### Requirement
Please reproduce, exactly and with nothing added, the line containing "Module Net." and every line after it to the end of the records.
# # # # # # #
(* ===== verification/RdmaConnTheorems.v ===== *)
(** * Theorems on connection management, and a network that keeps its laws. *)
From S2P Require Import Prelude Rdma RdmaLaws Wire Config RdmaConn RdmaConnLaws RdmaConnUp.
Local Open Scope Z_scope.

(** ** The ideal network

    The device of one process: queue pairs go through their states, a write is appended to the stream
    of its connection, and an address answers at its port with fixed bytes.  Requests wait in order; a
    poll carries out the oldest one, unless it leaves the region of one of its keys: then it completes
    with an error. *)
Module Net.

Record device := Mk {
  memory : mem;
  nodes : Z → mem;
  pending : list (Z * Z * ibv_send_wr);     (* completion queue, node, request *)
  pairs : gmap Z qp_info;
  received : gmap Z (list Z);
  written : gmap Z (list Z);
  services : gmap (string * Z) (list Z);
  partners : gmap (Z * Z) Z;                (* lid and number of a queue pair, its node *)
  regions : gmap Z (Z * Z);
  exports : gmap (Z * Z) (Z * Z);           (* node and remote key *)
  waiting : list Z;
  sockets : nat;
}.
# # # # # # #
### Result for this exercise
Module Net.

Record device := Mk {
  memory : mem;
  nodes : Z → mem;
  pending : list (Z * Z * ibv_send_wr);     (* completion queue, node, request *)
  pairs : gmap Z qp_info;
  received : gmap Z (list Z);
  written : gmap Z (list Z);
  services : gmap (string * Z) (list Z);
  partners : gmap (Z * Z) Z;                (* lid and number of a queue pair, its node *)
  regions : gmap Z (Z * Z);
  exports : gmap (Z * Z) (Z * Z);           (* node and remote key *)
  waiting : list Z;
  sockets : nat;
}.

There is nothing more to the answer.